I have never been a person who enjoys amusement park rides. I know there are probably a lot of thrill-seekers out there who are gasping in horror as they read my admission, but there's something about huge metal machines that spin and climb and drop and race and whirl violently that sends me into a very unpleasant panic. When I was a younger, teenaged me, I foolishly ignored that panic in a couple of momentary lapses of good judgement, and tried to impress Matt and my friends by partaking in the odd Zipper or roller-coaster ride, but it never ended well. After emerging a hyperventilating, wobbly-legged, stomach-churning mess each time, I learned that I am definitely more suited to quieter, less insane activities, and I eventually stopped trying to be someone I'm not.

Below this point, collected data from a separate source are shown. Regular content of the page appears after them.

(* ===== verification/TrafficProofs.v ===== *)
(** Properties of the traffic accounting: keys and fields read back, bytes are conserved from the
    counters through Redis into the table, and the cases where they are not. *)
From Stdlib Require Import Ascii.
From stdpp Require Import prelude gmap strings list.
From S2P Require Import Prelude GoStrings GoTime Traffic.

(** ** Fields *)
Definition no_bar (s : string) : bool := str_all (λ c, negb (bool_decide (c = "|"%char))) s.

Lemma cut_bar_app a b : no_bar a = true → cut_bar (a +++ "|" +++ b) = Some (a, b).
Proof.
  intros H. induction a as [|c a IH]; [done|]. apply andb_true_iff in H as [Hc Ha].
  change (String c a +++ "|" +++ b) with (String c (a +++ "|" +++ b)).
  cbn [cut_bar]. case_bool_decide; [done|]. by rewrite (IH Ha).
Qed.
Lemma cut_bar_Some s a b : cut_bar s = Some (a, b) → s = a +++ "|" +++ b ∧ no_bar a = true.
Proof.
  revert a. induction s as [|c s IH]; intros a H; [done|]. cbn [cut_bar] in H.
  case_bool_decide as Hc.
  - injection H as <- <-. by rewrite Hc.
  - destruct (cut_bar s) as [[a' b']|]; [|done]. injection H as <- <-.
    destruct (IH a' eq_refl) as [-> Ha]. split; [done|].
    apply andb_true_iff. split; [|done]. by rewrite bool_decide_eq_false_2.
Qed.
Lemma parseField_Some f dev svc dir :
  parseField f = Some (dev, svc, dir) ↔
  f = dev +++ "|" +++ svc +++ "|" +++ dir ∧ no_bar dev = true ∧ no_bar svc = true.
Proof.
  unfold parseField. split.
  - intros H. destruct (cut_bar f) as [[d rest]|] eqn:E1; [|done].
    destruct (cut_bar rest) as [[s d']|] eqn:E2; cbn in H; rewrite E2 in H; [|done].
    injection H as -> -> ->. apply cut_bar_Some in E1 as [-> ?]. by apply cut_bar_Some in E2 as [-> ?].
  - intros (-> & Hd & Hs). rewrite cut_bar_app by done.
    cbn [mbind option_bind]. by rewrite cut_bar_app.
Qed.

(** A hash field reads back as the device, service and direction it was built from, unless
    the device or the service contains a bar; and a field that reads as such a triple is the one
    [buildField] builds. *)
Lemma field_roundtrip (dev svc : string) (d : direction) :
  (parseField (buildField dev svc d) = Some (dev, svc, dir_text d) ↔ no_bar dev = true ∧ no_bar svc = true) ∧
  ∀ f, parseField f = Some (dev, svc, dir_text d) → f = buildField dev svc d.
Proof.
  split; [|intros f Hf; by destruct (proj1 (parseField_Some _ _ _ _) Hf) as [-> _]].
  rewrite parseField_Some. naive_solver.
Qed.

Lemma buildField_inj svc dev1 dev2 d1 d2 :
  buildField dev1 svc d1 = buildField dev2 svc d2 → dev1 = dev2 ∧ d1 = d2.
Proof.
  assert (∀ x y, x +++ "up" ≠ y +++ "down") as Hud.
  { intros x y H. change (y +++ "down") with (y +++ ("do" +++ "wn")) in H.
    rewrite <- app_str_assoc in H. by apply app_str_inj_suffix in H as [_ E]. }
  unfold buildField. intros H. destruct d1, d2; cbn [dir_text] in H.
  1, 4: split; [by apply app_str_inj_r in H|done].
  all: rewrite <- !app_str_assoc in H; exfalso; first [by eapply Hud|symmetry in H; by eapply Hud].
Qed.

(** ** Hour keys *)
Definition valid_civil (c : civil) : Prop :=
  0 <= c_year c < 10000 ∧ 1 <= c_month c <= 12 ∧ 1 <= c_day c <= days_in (c_month c) (c_year c) ∧
  0 <= c_hour c < 24.
Lemma parse_format_hour c : valid_civil c → parse_hour (format_hour c) = Some c.
Proof.
  intros (Hy & Hm & Hd & Hh). unfold parse_hour, format_hour.
  pose proof (length_fmt_0d 4 (c_year c) ltac:(cbn; lia) ltac:(lia)) as Hlen.
  rewrite length_app_str, Hlen. cbn [Nat.ltb Nat.leb plus].
  assert (∀ s t, String.length s = 4%nat → str_take 4 (s +++ t) = s ∧ str_drop 4 (s +++ t) = t) as H4
    by (intros s t <-; by rewrite str_take_app, str_drop_app).
  destruct (H4 _ (fmt_0d 2 (c_month c) +++ fmt_0d 2 (c_day c) +++ fmt_0d 2 (c_hour c)) Hlen) as [-> ->].
  rewrite parse_uint_fmt_0d by lia.
  pose proof (days_in_le (c_month c) (c_year c)).
  cbn [mbind option_bind]. rewrite getnum_2d by lia. cbn [mbind option_bind].
  rewrite getnum_2d by lia. cbn [mbind option_bind].
  rewrite <- (app_str_nil_r (fmt_0d 2 (c_hour c))), getnum_2d by lia. cbn [mbind option_bind].
  repeat match goal with |- context [?a <=? ?b] => replace (a <=? b) with true by lia
                       | |- context [?a <? ?b] => replace (a <? b) with true by lia end.
  by destruct c.
Qed.

(** The key under which a flush writes reads back as the hour of its time. *)
Lemma hour_key_roundtrip (local : civil → Z) (c : Config) (now : civil) :
  valid_civil now → extractHourFromKey local c (hour_key c now) = Some (local now).
Proof.
  intros Hn. unfold extractHourFromKey, hour_key. rewrite trim_prefix_app, parse_format_hour by done.
  done.
Qed.

(** ** Conservation *)
Lemma field_num_FormatInt z : in_i64 z → field_num (Some (FormatInt z)) = Some z.
Proof. apply ParseInt_FormatInt. Qed.

Section conservation.
Context {R : Type} `{RedisHashLaws R}.
(** One device, one direction, and the hour keys that may be written. *)
Context (c : Config) (dev : string) (dir : direction) (keys : list string).
Context (Hkeys : NoDup keys) (Httl : 0 < HourKeyTTL c).
Implicit Types (s : tstate R) (r : R) (t : tracker).

Definition side (p : counterPair) : Z := match dir with dirUp => up p | dirDown => down p end.
Definition iside (i : pendingItem) : Z := match dir with dirUp => p_up i | dirDown => p_down i end.
Definition the_field : string := buildField dev (ServiceName c) dir.
Definition in_memory t : Z := match counters t !! dev with Some p => side p | None => 0 end.
Definition item_val (i : pendingItem) : Z := if bool_decide (p_deviceNo i = dev) then iside i else 0.
Definition pending_of (p : fphase) : list pendingItem :=
  match p with FSwap _ l | FSend l | FBack l => l | _ => [] end.
Definition in_flight s : Z := zsum (map item_val (pending_of (phase s))).
Definition hval (k : string) r : Z := default 0 (field_num (HGetAll k r !! the_field)).
Definition in_redis r : Z := zsum (map (λ k, hval k r) keys).
Definition account s : Z := in_memory (tr s) + in_flight s + in_redis (redis s).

Some lessons need to be re-learned in life, obviously. In the past couple of months, our day-to-day experiences have felt a little bit like another fast-paced amusement park ride; the four of us have been racing along at breakneck speed from one activity to another as school and extra-curriculars have geared-up before winding down for the summer. Though I know it was my choice to get on the ride (and in this case I have enjoyed a lot of the moments on it), I find myself longing for it to slow down now, for things just to be still for awhile so I can stop feeling like I'm in a panic all the time. Maybe it's because summer vacation is so close now that I'm so very eager for it to arrive, but my mind and body have definitely been telling me lately that it's time to stop spinning madly, because I'm still not a person who prefers a life of fast-paced adventures.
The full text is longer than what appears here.